Last week we took a look at the development of the photocopying machine and the laser printer. In our fifth and final post on the history of printing we take a look at the development of dot matrix and inkjet printers and the rise of personal printing.
With the invention of the laser printer, the concept of personal printing started to form. Early laser printers were expensive and large and while laser printers saw enormous success during the 80s, the dot matrix printer was the most widely used printer in the 70s and 80s with home and office printers.
Due to its relative speed and smaller size, dot matrix printers were perfect for small desks.
The first dot matrix printer was introduced in 1970 by the Digital Equipment Corporation. It was called the LA30 and could print up to 30 characters per second.
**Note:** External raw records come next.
(** X6. The stats row and the bar chart.  The number of affected services
    is at most the number of anomalies, and at least 1 when there are any.
    The chart has at most [min 5 affected] bars, and exactly that many when
    no service is named [__proto__].  When no service name is the name of a
    member of [Object.prototype] and at most five services are affected, the
    counts of the bars add up to the total of anomalies. *)
Theorem stats_row_bars (c : Component) :
  let d := dashboardOf host clock c in
  let names := map serviceName (anomalies (page c)) in
  affectedServices d <= totalAnomalies d /\
  (totalAnomalies d <> 0 -> 1 <= affectedServices d) /\
  List.length (serviceData d) <= Nat.min 5 (affectedServices d) /\
  (~ In "__proto__" names ->
   List.length (serviceData d) = Nat.min 5 (affectedServices d)) /\
  (Forall plain names -> affectedServices d <= 5 ->
   list_sum (map (fun p => amount (Service.count p)) (serviceData d)) =
   totalAnomalies d).
Proof.
  unfold dashboardOf. cbn [affectedServices totalAnomalies serviceData].
  cbv zeta. unfold JsSet.size. rewrite of_array_firsts.
  set (ks := map serviceName (anomalies (page c))).
  assert (L : List.length ks = List.length (anomalies (page c)))
    by apply length_map.
  rewrite <- L. split; [apply firsts_length|]. split; [|split; [|split]].
  - intros H. pose proof (firsts_nonempty ks) as N.
    destruct (firsts ks); [|simpl; lia].
    destruct ks; [simpl in H; lia|]. exfalso. now apply N.
  - rewrite getServiceData_bars. fold ks. pose proof (kept_length ks). lia.
  - intros H. rewrite getServiceData_bars. fold ks. now rewrite kept_all.
  - intros Hp H5. rewrite (getServiceData_ranked _ Hp). fold ks.
    pose proof (Permutation_length (ranked_services ks)) as Lr.
    rewrite length_map in Lr.
    rewrite firstn_all2 by lia.
    rewrite <- (occurrences_total ks).
    apply list_sum_perm. unfold ranked.
    rewrite sort_perm, entries_perm. unfold tally. rewrite !map_map. simpl.
    reflexivity.
Qed.

(** The list of filtered logs is shown when there are any: its heading
    counts them all, its cards are the first ten. *)
Lemma filtered_shown (c : Component) (n : nat) :
  List.length (filteredLogs (page c)) = S n ->
  filtered (dashboardOf host clock c) =
  Some (S n, map (cardOf clock) (Js.slice_first 10 (filteredLogs (page c)))).
Proof.
  intros E. unfold dashboardOf. cbn [filtered]. cbv zeta. now rewrite E.
Qed.

(** X14. A click on what the charts show always opens the list of
    filtered logs.  After a click on a bar of the service chart the heading
    counts the records of that service (at least one) and the cards are
    those of the first ten of them, in their order.  After a click on a
    segment of the pie the heading counts the records that the filter of
    that category selects, at least as many as the segment counts, and the
    cards are those of the first ten of them. *)
Theorem chart_click_opens_list (c : Component) :
  (forall p, In p (getServiceData (anomalies (page c))) ->
     let selected :=
       filter (fun a => String.eqb (serviceName a) (Service.service p))
              (anomalies (page c)) in
     filtered (dashboardOf host clock (onBarClick (Some p) c)) =
       Some (List.length selected, map (cardOf clock) (firstn 10 selected)) /\
     1 <= List.length selected /\
     List.length (map (cardOf clock) (firstn 10 selected)) =
       Nat.min 10 (List.length selected) /\
     map log (map (cardOf clock) (firstn 10 selected)) = firstn 10 selected) /\
  (forall p, In p (getCategoryData (anomalies (page c))) ->
     let selected :=
       filter (inCategory (Category.name p)) (anomalies (page c)) in
     filtered (dashboardOf host clock (onPieClick p c)) =
       Some (List.length selected, map (cardOf clock) (firstn 10 selected)) /\
     1 <= amount (Category.value p) <= List.length selected /\
     List.length (map (cardOf clock) (firstn 10 selected)) =
       Nat.min 10 (List.length selected) /\
     map log (map (cardOf clock) (firstn 10 selected)) = firstn 10 selected).
Proof.
  assert (Hlog : forall l, map log (map (cardOf clock) l) = l)
    by (intros l; rewrite map_map; apply map_id).
  split.
  - intros p Hp selected. apply getServiceData_In in Hp as [Hk _].
    apply kept_In in Hk as [Hk _].
    destruct (occurrences_pos _ _ Hk) as [m Em].
    rewrite occurrences_filter in Em. fold selected in Em.
    set (c' := onBarClick (Some p) c).
    change selected with (filteredLogs (page c')) in *.
    split; [rewrite Em; now apply filtered_shown|].
    split; [lia|]. split; [|apply Hlog].
    now rewrite length_map, length_firstn.
  - intros p Hp selected.
    pose proof (getCategoryData_value _ _ Hp) as [Hk E].
    unfold categories_of in Hk.
    destruct (occurrences_pos _ _ Hk) as [m Em].
    rewrite (occurrences_filter (fun a => classify (message a))) in Em.
    assert (Hle : List.length
                    (filter (fun a => String.eqb (classify (message a))
                                                 (Category.name p))
                            (anomalies (page c))) <=
                  List.length selected).
    { apply filter_length_mono. intros a _ Ha.
      apply String.eqb_eq in Ha. rewrite <- Ha. apply inCategory_classify. }
    set (c' := onPieClick p c).
    change selected with (filteredLogs (page c')) in *.
    destruct (List.length (filteredLogs (page c'))) as [|n] eqn:En; [lia|].
    split; [now apply filtered_shown|].
    rewrite E, Em. cbn [amount]. split; [lia|]. split; [|apply Hlog].
    now rewrite length_map, length_firstn, En.
Qed.
End Dashboard.

(** ** The severity badge and the score of a log *)

Section BadgeAndScore.
Local Open Scope float_scope.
However, it was quite noisy and the paper feed could be unreliable. The LA30’s successor, the LA36, was quieter and more reliable and became the standard dot matrix printer for a while from its release in 1974.
Dot matrix printer
Dot matrix printers work much like typewriters do, in that characters are formed by a metal rod striking an ink soaked ribbon. Because of this mechanical printing action, dot matrix printers are able to make both carbon and carbonless copies.
The Epson MX-80, released in 1979, sparked the popularity of dot matrix printers. It was cheap, could produce good quality text and was easy to operate. Despite the loudness of the printer and some quality issues, the MX-80 brought the idea of printing into the home.
Personal printing would receive a huge boost with the introduction of the first inkjet printers. Inkjet printers were first released in the 1980s, but had been under development for almost 20 years.
The first modern style inkjet printer was invented in 1976 Siemens but there were some issues, mainly with preventing the printhead becoming clogged with ink when the printer was not in use.
In 1984, HP introduced the ThinkJet, which used HP’s revolutionary new thermal inkjet printhead. This used heat to force tiny drops of ink through a nozzle to deposit ink onto a page. The drops of ink were finer, so the printheads were less likely to clog which meant that you didn’t have to use the printer almost continuously.
HP’s ink cartridge technology, which incorporated a disposable printhead, also made changing the ink cartridge easier than changing a printer ribbon. It was this, and the fact that the ThinkJet was quieter, faster and more economic, which would make the printer incredibly popular.
With the introduction of the colour ink cartridge in 1991, HP’s DeskJet 500C made colour printing more affordable for the average user.
With the invention and rise of personal printing, getting access to information had never been easier. Combined with the power of word processing software, being able to have your voice heard was as simple as pushing or clicking on print. As computer and printer technology evolved, this process became even easier.
Despite claims that the printer is dead, printing and the printer have evolved to meet our changing communication and information needs. From the labour-intensive process of woodblock printing to modern printing processes, the technology will continue to change.